When a script I had been working on (a project which was the bulk of my projected income for the year) died just five months after it had been commenced, done and gone, contracts nullified, my husband looked at me with scared eyes, braced for fallout, “Are you okay?”
I shrugged. “I guess we’ll just see what happens.”
Not mother’s little helper, then, but happiness as advertised. On my antidepressant, God was benevolent, the universe abundant, the only certainty, I actually believed, was uncertainty. My contentment prevailed no matter the weather. Still, after three months I stopped taking it. Why?
I couldn’t cry. I couldn’t come. And I couldn’t write.
And while I could conceivably live without the first two (I guess we’ll just see what happens!), the last was nonnegotiable.
For me, the urge to write lies atop a bedrock of panic. The collecting of impressions, hoarding of dialogue and observations, the lists of especially sparkling words—that work is also done in a panic.
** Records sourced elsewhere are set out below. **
Lemma nobody_to_sync_no_remote_call_witness :
  let idle := mkUser "erin" "r-erin" (mkSettings NotSetStatusOption false false false)
                     "" [] false in
  let script :=
    mkWorld tenOClock None None (Ok [mkUserShort "erin" "r-erin"]) [idle] (Ok []) (Ok [])
            (Ok (mkMattermostUser None)) (Ok "UTC") None None None in
  let r := syncUsers (H1 := Fixed.fixed script) [mkUserShort "erin" "r-erin"] tt in
  (valueOf r).2 = None
  ∧ (valueOf r).1.1 = "No users need to be synced"
  ∧ ∀ c, c ∈ traceOf r → (∃ id, c = CallLoadUser id) ∨ (∃ m, c = CallWarnf m).
Proof.
  intros idle script.
  apply (nobody_to_sync_no_remote_call (H1 := Fixed.fixed script)
           [mkUserShort "erin" "r-erin"] tt).
  intros id [] u. subst script. cbn -[String.eqb]. unfold findUser. cbn -[String.eqb].
  destruct (String.eqb "erin" id); intros Hu; [|discriminate Hu].
  injection Hu as <-. reflexivity.
Defined.

Lemma no_client_nobody_touched_witness :
  let script :=
    mkWorld tenOClock None (Some "no token") (Ok [mkUserShort "alice" "r-alice"]) [alice]
            (Ok []) (Ok []) (Ok (mkMattermostUser None)) (Ok "UTC") None None None in
  let r := syncUsers (H1 := Fixed.fixed script) [mkUserShort "alice" "r-alice"] tt in
  (∀ c, c ∈ traceOf r →
     (∃ id, c = CallLoadUser id) ∨ (∃ m, c = CallWarnf m) ∨ c = CallFilter withClient)
  ∧ ((valueOf r).2 = None
     ∨ ∃ e, (valueOf r).2
            = Some (Wrap e "not able to get calendar views for connected users")).
Proof.
  intros script.
  apply (no_client_nobody_touched (H1 := Fixed.fixed script)
           [mkUserShort "alice" "r-alice"] tt).
  intros []. discriminate.
Defined.

Lemma reminder_sent_on_some_run_witness :
  let at_ (now : Z) :=
    mkWorld now None None (Ok []) [] (Ok []) (Ok []) (Ok (mkMattermostUser None))
            (Ok "UTC") None None None in
  ∃ k : Z,
    let now := tenOClock + k * StatusSyncJobInterval in
    now ≤ Start soon < now + calendarViewTimeWindowSize
    ∧ traceOf (GetCalendarViews [alice] (at_ now))
      = [CallFilter withClient;
         CallDoBatchViewCalendarRequests
           [mkParams "r-alice" now (now + calendarViewTimeWindowSize)]]
    ∧ CallDM "alice" "Upcoming: uid-5 (UTC)"
      ∈ traceOf (notifyUpcomingEvents "alice" [cancelled; soon] (at_ now)).
Proof.
  intros at_.
  assert (RenderUpcomingEvent soon "UTC" = Ok "Upcoming: uid-5 (UTC)") as Hrender
    by reflexivity.
  destruct (reminder_sent_on_some_run (W := World) tenOClock "alice" "UTC" soon
              "Upcoming: uid-5 (UTC)" eq_refl Hrender) as (k & Hview & Hrun).
  exists k. cbv zeta in *. split; [exact Hview|].
  set (now := tenOClock + k * StatusSyncJobInterval) in *.
  assert (steadyAt now "alice" "UTC" (λ w, w = at_ now)) as Hsteady.
  { repeat split; by intros; subst. }
  destruct (Hrun (λ w, w = at_ now) (at_ now) Hsteady eq_refl) as [Hrequest Hsent].
  split.
  - exact (Hrequest [alice] eq_refl).
  - apply Hsent. apply elem_of_cons. right. apply elem_of_cons. by left.
Defined.
(** C3, amended: for every store and every query, the listing answers 200
    with exactly the tasks that satisfy all the filters in effect, in
    collection order, and leaves the store unchanged; the [completada]
    filter is in effect when it is present, the [categoria] and
    [prioridad] filters when they are present and not the empty string (a
    falsy value counts as not supplied); with no filter at all it returns
    every task. *)
Theorem get_tareas_filtra (q : Query) (s : Store) :
  get_tareas q s = (s, json (BTareas (listar_spec (efectiva q) (tareas s)))) /\
  listar_spec (efectiva q) (tareas s) `sublist_of` tareas s /\
  get_tareas (mkQuery None None None) s = (s, json (BTareas (tareas s))).
Proof.
  split; [apply get_tareas_efectiva|]. split.
  - unfold listar_spec. generalize (cumple (efectiva q)). intros f.
    induction (tareas s) as [|t l IH]; simpl; [constructor|].
    destruct (f t); by constructor.
  - rewrite get_tareas_efectiva. unfold listar_spec, efectiva, cumple. simpl.
    by rewrite filter_all.
Qed.

(** C3 as stated fails on [GET /api/tareas?categoria=]: the category
    filter is supplied with the empty string, no task has that category,
    and the route returns the task anyway. *)
Lemma get_tareas_categoria_vacia :
  let s := fst (run [PostTareas "2024-01-01T00:00:00.000Z" cuerpo_leche]
                  (inicio [])) in
  let q := mkQuery (Some (JStr "")) None None in
  listar_spec q (tareas s) = [] /\
  tareas_de (snd (get_tareas q s)) = tareas s /\
  tareas_de (snd (get_tareas q s)) <> listar_spec q (tareas s).
Proof.
  intros s q. split; [reflexivity|]. split; [reflexivity|].
  intros H. apply (f_equal length) in H. vm_compute in H. discriminate.
Qed.

Lemma strict_eq_true_str (c : JVal) :
  strict_eq (Some c) (Some (JStr "true")) = true <-> c = JStr "true".
Proof.
  destruct c as [| |[|]|x| |]; simpl; try (split; [done | discriminate]).
  rewrite String.eqb_eq. split; [by intros -> | by intros [= ->]].
Qed.

(** C10: when the [completada] parameter is present, the listing keeps,
    among the tasks that pass the other filters, those whose [completada]
    is [true] if the parameter is the string "true", and those whose
    [completada] is [false] for every other value of the parameter. *)
Theorem get_tareas_completada (q : Query) (c : JVal) (s : Store) :
  completada q = Some c ->
  let otras := tareas_de (snd (get_tareas
                 (mkQuery (categoria q) (prioridad q) None) s)) in
  (c = JStr "true" ->
   tareas_de (snd (get_tareas q s)) =
   List.filter (fun t => strict_eq (t !! "completada") (Some (JBool true))) otras) /\
  (c <> JStr "true" ->
   tareas_de (snd (get_tareas q s)) =
   List.filter (fun t => strict_eq (t !! "completada") (Some (JBool false))) otras).
Proof.
  intros Hc otras. subst otras.
  destruct q as [qc qp qd]. simpl in Hc. subst qd.
  unfold get_tareas; cbn -[strict_eq].
  split; intros H.
  - apply strict_eq_true_str in H. by rewrite H.
  - destruct (strict_eq (Some c) (Some (JStr "true"))) eqn:E; [|done].
    apply strict_eq_true_str in E. done.
Qed.
(** * The API configuration cache of [pkg/api/config/config.go]

    A shallow embedding of the package [config]: the process-wide cache that
    maps an application package name to its [model.APIConfig], reloaded from
    the database when it is older than [refreshPeriod].

    The embedding follows one goroutine.  The [sync.RWMutex] field [mu] is
    not represented: in a single goroutine the [Lock]/[Unlock] pair of
    [loadConfig] and the [RLock]/[RUnlock] pair of [appConfig] always succeed
    and cancel out, and on the [os.Exit] path nothing runs after the lock is
    left held.  Everything outside the file (environment, clocks, database,
    logger, duration parser) is an oracle of the [World] record. *)

From Stdlib Require Import ZArith Lia.
From stdpp Require Import gmap strings list fin_maps.

Open Scope Z_scope.

(** ** The fragment of Go's package [time] the file uses *)

Module time.

(** [time.Duration] is an [int64] count of nanoseconds. *)
Definition Duration := Z.

Definition minDuration : Duration := - 2 ^ 63.
Definition maxDuration : Duration := 2 ^ 63 - 1.

Definition Nanosecond : Duration := 1.
Definition Microsecond : Duration := 1000 * Nanosecond.
Definition Millisecond : Duration := 1000 * Microsecond.
Definition Second : Duration := 1000 * Millisecond.
Definition Minute : Duration := 60 * Second.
It is no accident that my three main expressions of overflow were stifled. Crying, orgasming, and epiphany are tiny crises of passion. I do not say this is true of all writers, but for many whom I admire, their work is not created in sedate detachment, but instead, in a troubled fever. Harold Brodkey:
I distrust summaries, any kind of gliding through time, any too great a claim that one is in control of what one recounts; I think someone who claims to understand but who is obviously calm, someone who claims to write with emotion recollected in tranquility, is a fool and a liar. To understand is to tremble. To recollect is to reenter and be riven. . . . I am bored with that and with where it has brought us. I admire the authority of being on one’s knees in front of the event.
Note that I say created. There is time and a place for detachment. It’s called editing.
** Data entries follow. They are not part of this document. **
(** ** The page loop of [RAGApp.extract_text_from_pdf] *)

(** [str(n)] for a natural number: its decimal digits. *)
Definition str_of_nat (n : nat) : str :=
  lit (NilZero.string_of_uint (Nat.to_uint n)).

(** The separator written before page [i] (counted from [0]):
    [f"\n--- Page {i+1} ---\n"]. *)
Definition page_marker (i : nat) : str :=
  nl ++ lit "--- Page " ++ str_of_nat (i + 1) ++ lit " ---" ++ nl.

(** One pass of the loop: the two [text += ...] statements. *)
Definition add_page (text : str) (numbered : nat * str) : str :=
  (text ++ page_marker numbered.1) ++ numbered.2.

(** The text that [extract_text_from_pdf] builds from the texts of the
    pages, [page.extract_text()] for each page of [reader.pages] in
    order. *)
Definition text_of_pages (pages : list str) : str :=
  fold_left add_page (zip (seq 0 (length pages)) pages) [].

(** ** [main] *)

(** How [main] ends: [sys.exit(status)], an exception that nothing catches,
    or the end of [run_interactive] ([Continue] when the session is still
    running after the passes that were followed). *)
Inductive outcome :=
| Exited (status : Z)
| Crashed (e : exception)
| Session (ctl : control).


(** ** The query with the failures of its log write *)

(** [save_query_log] can raise: the token details add and divide counters
    that may be [None] or too large for a float, and opening or writing the
    file may fail.  Both calls of [save_query_log] in [query] sit inside
    its [try].  This module follows [save_query_log], [query] and the loop
    with these failures; the application record, the prompt and the name of
    a log file are the ones defined above. *)
Module Fallible.

(** A counter of the backend's response as [response.get(key, 0)] finds it:
    the key is missing, its value is [None], or it is an integer. *)
Inductive counter :=
| Missing
| Unset
| Count (n : Z).

(** [response.get(key, default)]; the result [None] is Python's [None]. *)
Definition get_or (default : Z) (c : counter) : option Z :=
  match c with
  | Missing => Some default
  | Unset => None
  | Count n => Some n
  end.

Record response := {
  content : str;
  r_prompt_eval_count : counter;
  r_eval_count : counter;
  r_total_duration : counter;
  r_load_duration : counter;
  r_prompt_eval_duration : counter;
  r_eval_duration : counter
}.

(** The [token_info] dictionary; a value [None] is Python's [None]. *)
Record token_info := {
  prompt_eval_count : option Z;
  eval_count : option Z;
  total_duration : option Z;
  load_duration : option Z;
  prompt_eval_duration : option Z;
  eval_duration : option Z
}.

Definition token_info_of (r : response) : token_info :=
  {| prompt_eval_count := get_or 0 (r_prompt_eval_count r);
     eval_count := get_or 0 (r_eval_count r);
     total_duration := get_or 0 (r_total_duration r);
     load_duration := get_or 0 (r_load_duration r);
     prompt_eval_duration := get_or 0 (r_prompt_eval_duration r);
     eval_duration := get_or 0 (r_eval_duration r) |}.

(** The ["token_details"] entry of a log.  The two [*_sec] members are
    floating-point quotients and are not represented; the two durations
    that are only copied may be [None]. *)
Record token_details := {
  prompt_tokens : Z;
  response_tokens : Z;
  total_tokens : Z;
  total_duration_ns : Z;
  load_duration_ns : option Z;
  prompt_eval_duration_ns : option Z;
  eval_duration_ns : Z
}.

Record log_data := {
  log_timestamp : datetime;
  log_model : str;
  log_question : str;
  log_response : str;
  context_length_chars : nat;
  prompt_length_chars : nat;
  pdf_source : str;
  log_token_details : option token_details
}.

(** An integer converts to a float, as [n / 1e9] requires, when its
    magnitude rounds to a finite double. *)
Definition fits_float (n : Z) : bool := Z.abs n <? 2 ^ 1024 - 2 ^ 970.

(** The message of the [TypeError] of [a + b] when [a] or [b] is [None]. *)
Definition sum_error (a b : option Z) : str :=
  match a, b with
  | None, None =>
      lit "unsupported operand type(s) for +: 'NoneType' and 'NoneType'"
  | None, Some _ =>
      lit "unsupported operand type(s) for +: 'NoneType' and 'int'"
  | _, _ => lit "unsupported operand type(s) for +: 'int' and 'NoneType'"
  end.

Definition division_error : str :=
  lit "unsupported operand type(s) for /: 'NoneType' and 'float'".

Definition overflow_error : str := lit "int too large to convert to float".

(** The ["token_details"] entry computed from a [token_info], or the
    message of the exception that computing it raises: the members are
    evaluated in the order of the source, the sum of the two counts first,
    then the two divisions by [1e9]. *)
Definition details_of (ti : token_info) : str + token_details :=
  match prompt_eval_count ti, eval_count ti with
  | Some p, Some e =>
      match total_duration ti with
      | None => inl division_error
      | Some t =>
          if fits_float t
          then match eval_duration ti with
               | None => inl division_error
               | Some d =>
                   if fits_float d
                   then inr {| prompt_tokens := p;
                               response_tokens := e;
                               total_tokens := p + e;
                               total_duration_ns := t;
                               load_duration_ns := load_duration ti;
                               prompt_eval_duration_ns :=
                                 prompt_eval_duration ti;
                               eval_duration_ns := d |}
                   else inl overflow_error
               end
          else inl overflow_error
      end
  | a, b => inl (sum_error a b)
  end.

(** What happens to [with open(name, 'w') as f: json.dump(data, f)]: the
    file is written; or [open] raises and no file is touched; or the write
    raises after the file was opened, which leaves it incomplete. *)
Inductive write_result :=
| Written
| OpenFails (msg : str)
| DumpFails (msg : str).

(** The part of the world that the program changes.  A file of the log
    directory holds a record, or is incomplete ([None]). *)
Record state := {
  calls : nat;
  coll : list entry;
  files : gmap str (option log_data);
  opened : list str;                (* every file opened for writing *)
  saves : list (str * str);         (* every call of save_query_log:
                                       its question and its answer *)
  sent : list (str * str);
  shown : list output
}.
During those months of being medicated, my mind stuck to the ruts of formulas. I wrote what I knew, did what I had done well enough before, performing a slightly above-average style that could hide mediocre thinking. Those landmines, the knife of fear, had me asking: Why are these disparate things connected? And how? That’s where my new thoughts had been. When I described my experience of the medication to friends, the first response was, I’m so happy for you. And that’s correct. They want me to love myself the way they love me. But I wasn’t sure how to explain the significance of the loss without sounding like I was enmeshed with own suffering. Surely, I would find new ways of being productive? Yet I knew from the first week that while I had the emotional lobotomy I had been craving, it had also taken the only means I had of creating.
Am I telling you that one must choose between their art and their happiness?